> _WORK REQUIRED_:
Each entry must be returned exactly. None may be omitted.

··········

(** *** Normalizing keeps the meaning *)

Definition add_pure (climbs : bool) (segments : list (list Z)) (seg : list Z) : list (list Z) :=
  if (length seg =? 0)%nat || ((length seg =? 1)%nat && (rd seg 0 =? 46)) then segments
  else if is_dotdot seg then
    if (0 <? length segments)%nat && negb (is_dotdot (nth (length segments - 1) segments [])) then removelast segments
    else if climbs then segments ++ [seg] else segments
  else segments ++ [seg].
Lemma add_segment_pure cap climbs seg segs segs' : add_segment cap climbs seg segs = Returns segs' -> segs' = add_pure climbs segs seg.
Proof.
  unfold add_segment, push_segment, add_pure. repeat match goal with |- context[if ?b then _ else _] => destruct b end; congruence.
Qed.
Lemma loop_pure cap climbs p : forall seg segs segs', no_nul p -> segments_loop PATH_STYLE_POSIX cap climbs p seg segs = Returns segs' -> segs' = fold_left (add_pure climbs) (split_path p seg) segs.
Proof.
  induction p as [|c p IH]; intros seg segs segs' Hn; cbn [segments_loop split_path]; [apply add_segment_pure|]. apply Forall_cons in Hn as [Hc Hn]. destruct (Z.eqb_spec c 0); [contradiction|]. unfold path_is_sep. cbn [is_win32]. destruct (c =? 47); [|apply IH, Hn].
  destruct (add_segment _ _ _ _) as [s1| |] eqn:E; cbn [mbind outcome_bind]; [|discriminate|discriminate]. apply add_segment_pure in E as ->. cbn [fold_left]. apply IH, Hn.
Qed.
Lemma last_split (segs : list (list Z)) s : nth (length (segs ++ [s]) - 1) (segs ++ [s]) [] = s.
Proof. rewrite length_app, app_nth2; cbn [length]; [|lia]. replace (length segs + 1 - 1 - length segs)%nat with 0%nat by lia. reflexivity. Qed.
Lemma replicate_snoc {A} k (x : A) : replicate k x ++ [x] = replicate (S k) x.
Proof. induction k as [|k IH]; [reflexivity|]. cbn in *. rewrite IH. reflexivity. Qed.
Lemma drop_tail {A} k : forall d : list A, drop (S k) d = tail (drop k d).
Proof. induction k as [|k IH]; intros d; [destruct d; reflexivity|]. destruct d as [|x d]; [reflexivity|]. cbn [drop]. rewrite <- IH. reflexivity. Qed.
Lemma add_canonical climbs segs seg : plain_seg seg -> canonical climbs segs ->
  canonical climbs (add_pure climbs segs seg) /\ forall d, (climbs = false -> d = []) -> fold_left step_dir (add_pure climbs segs seg) d = step_dir (fold_left step_dir segs d) seg.
Proof.
  intros Hp (k & names & -> & Hn & Hk). unfold add_pure. unfold step_dir at 2. destruct (_ || _) eqn:E; [split; [exists k, names; auto|reflexivity]|]. destruct (is_dotdot seg) eqn:Ed.
  - apply is_dotdot_iff in Ed as ->. destruct (snoc_inv names) as [->|(l & n & ->)].
    + rewrite app_nil_r. assert (Ec : (0 <? length (replicate k [46%Z; 46%Z]))%nat && negb (is_dotdot (nth (length (replicate k [46%Z; 46%Z]) - 1) (replicate k [46; 46]) [])) = false).
      { destruct k; [reflexivity|]. rewrite <- !replicate_snoc, last_split. cbn. apply andb_false_r. }
      rewrite Ec. destruct climbs; [|rewrite (Hk eq_refl) in *; split; [exists 0%nat, []; auto|intros d Hd; rewrite (Hd eq_refl); reflexivity]]. rewrite replicate_snoc. split; [exists (S k), []; rewrite app_nil_r; splits; auto; discriminate|]. intros d _. rewrite !fold_dots. apply drop_tail.
    + rewrite app_assoc, last_split, length_app. apply Forall_app in Hn as [Hl Hn]. apply Forall_cons in Hn as [Hn _]. destruct (is_dotdot n) eqn:Edn; [apply is_dotdot_iff in Edn; destruct Hn as (_ & _ & Hn & _); contradiction|]. destruct (Nat.ltb_spec 0 (length (replicate k [46; 46] ++ l) + length [n])); [|cbn in *; lia]. cbn [negb andb]. rewrite removelast_snoc. split; [exists k, l; auto|].
      intros d _. rewrite (fold_left_app _ _ [n]). cbn [fold_left]. rewrite (step_proper _ n Hn). reflexivity.
  - assert (Hs : proper seg) by (unfold proper; destruct Hp as [Hp1 Hp2]; splits; auto; intros ->; discriminate). split; [exists k, (names ++ [seg]); rewrite app_assoc; splits; auto; apply Forall_app; auto|]. intros d _. rewrite fold_left_app. cbn [fold_left]. apply step_proper, Hs.
Qed.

··········

> _ANSWER FOR THE TASK_:
(** *** Normalizing keeps the meaning *)

Definition add_pure (climbs : bool) (segments : list (list Z)) (seg : list Z) : list (list Z) :=
  if (length seg =? 0)%nat || ((length seg =? 1)%nat && (rd seg 0 =? 46)) then segments
  else if is_dotdot seg then
    if (0 <? length segments)%nat && negb (is_dotdot (nth (length segments - 1) segments [])) then removelast segments
    else if climbs then segments ++ [seg] else segments
  else segments ++ [seg].
Lemma add_segment_pure cap climbs seg segs segs' : add_segment cap climbs seg segs = Returns segs' -> segs' = add_pure climbs segs seg.
Proof.
  unfold add_segment, push_segment, add_pure. repeat match goal with |- context[if ?b then _ else _] => destruct b end; congruence.
Qed.
Lemma loop_pure cap climbs p : forall seg segs segs', no_nul p -> segments_loop PATH_STYLE_POSIX cap climbs p seg segs = Returns segs' -> segs' = fold_left (add_pure climbs) (split_path p seg) segs.
Proof.
  induction p as [|c p IH]; intros seg segs segs' Hn; cbn [segments_loop split_path]; [apply add_segment_pure|]. apply Forall_cons in Hn as [Hc Hn]. destruct (Z.eqb_spec c 0); [contradiction|]. unfold path_is_sep. cbn [is_win32]. destruct (c =? 47); [|apply IH, Hn].
  destruct (add_segment _ _ _ _) as [s1| |] eqn:E; cbn [mbind outcome_bind]; [|discriminate|discriminate]. apply add_segment_pure in E as ->. cbn [fold_left]. apply IH, Hn.
Qed.
Lemma last_split (segs : list (list Z)) s : nth (length (segs ++ [s]) - 1) (segs ++ [s]) [] = s.
Proof. rewrite length_app, app_nth2; cbn [length]; [|lia]. replace (length segs + 1 - 1 - length segs)%nat with 0%nat by lia. reflexivity. Qed.
Lemma replicate_snoc {A} k (x : A) : replicate k x ++ [x] = replicate (S k) x.
Proof. induction k as [|k IH]; [reflexivity|]. cbn in *. rewrite IH. reflexivity. Qed.
Lemma drop_tail {A} k : forall d : list A, drop (S k) d = tail (drop k d).
Proof. induction k as [|k IH]; intros d; [destruct d; reflexivity|]. destruct d as [|x d]; [reflexivity|]. cbn [drop]. rewrite <- IH. reflexivity. Qed.
Lemma add_canonical climbs segs seg : plain_seg seg -> canonical climbs segs ->
  canonical climbs (add_pure climbs segs seg) /\ forall d, (climbs = false -> d = []) -> fold_left step_dir (add_pure climbs segs seg) d = step_dir (fold_left step_dir segs d) seg.
Proof.
  intros Hp (k & names & -> & Hn & Hk). unfold add_pure. unfold step_dir at 2. destruct (_ || _) eqn:E; [split; [exists k, names; auto|reflexivity]|]. destruct (is_dotdot seg) eqn:Ed.
  - apply is_dotdot_iff in Ed as ->. destruct (snoc_inv names) as [->|(l & n & ->)].
    + rewrite app_nil_r. assert (Ec : (0 <? length (replicate k [46%Z; 46%Z]))%nat && negb (is_dotdot (nth (length (replicate k [46%Z; 46%Z]) - 1) (replicate k [46; 46]) [])) = false).
      { destruct k; [reflexivity|]. rewrite <- !replicate_snoc, last_split. cbn. apply andb_false_r. }
      rewrite Ec. destruct climbs; [|rewrite (Hk eq_refl) in *; split; [exists 0%nat, []; auto|intros d Hd; rewrite (Hd eq_refl); reflexivity]]. rewrite replicate_snoc. split; [exists (S k), []; rewrite app_nil_r; splits; auto; discriminate|]. intros d _. rewrite !fold_dots. apply drop_tail.
    + rewrite app_assoc, last_split, length_app. apply Forall_app in Hn as [Hl Hn]. apply Forall_cons in Hn as [Hn _]. destruct (is_dotdot n) eqn:Edn; [apply is_dotdot_iff in Edn; destruct Hn as (_ & _ & Hn & _); contradiction|]. destruct (Nat.ltb_spec 0 (length (replicate k [46; 46] ++ l) + length [n])); [|cbn in *; lia]. cbn [negb andb]. rewrite removelast_snoc. split; [exists k, l; auto|].
      intros d _. rewrite (fold_left_app _ _ [n]). cbn [fold_left]. rewrite (step_proper _ n Hn). reflexivity.
  - assert (Hs : proper seg) by (unfold proper; destruct Hp as [Hp1 Hp2]; splits; auto; intros ->; discriminate). split; [exists k, (names ++ [seg]); rewrite app_assoc; splits; auto; apply Forall_app; auto|]. intros d _. rewrite fold_left_app. cbn [fold_left]. apply step_proper, Hs.
Qed.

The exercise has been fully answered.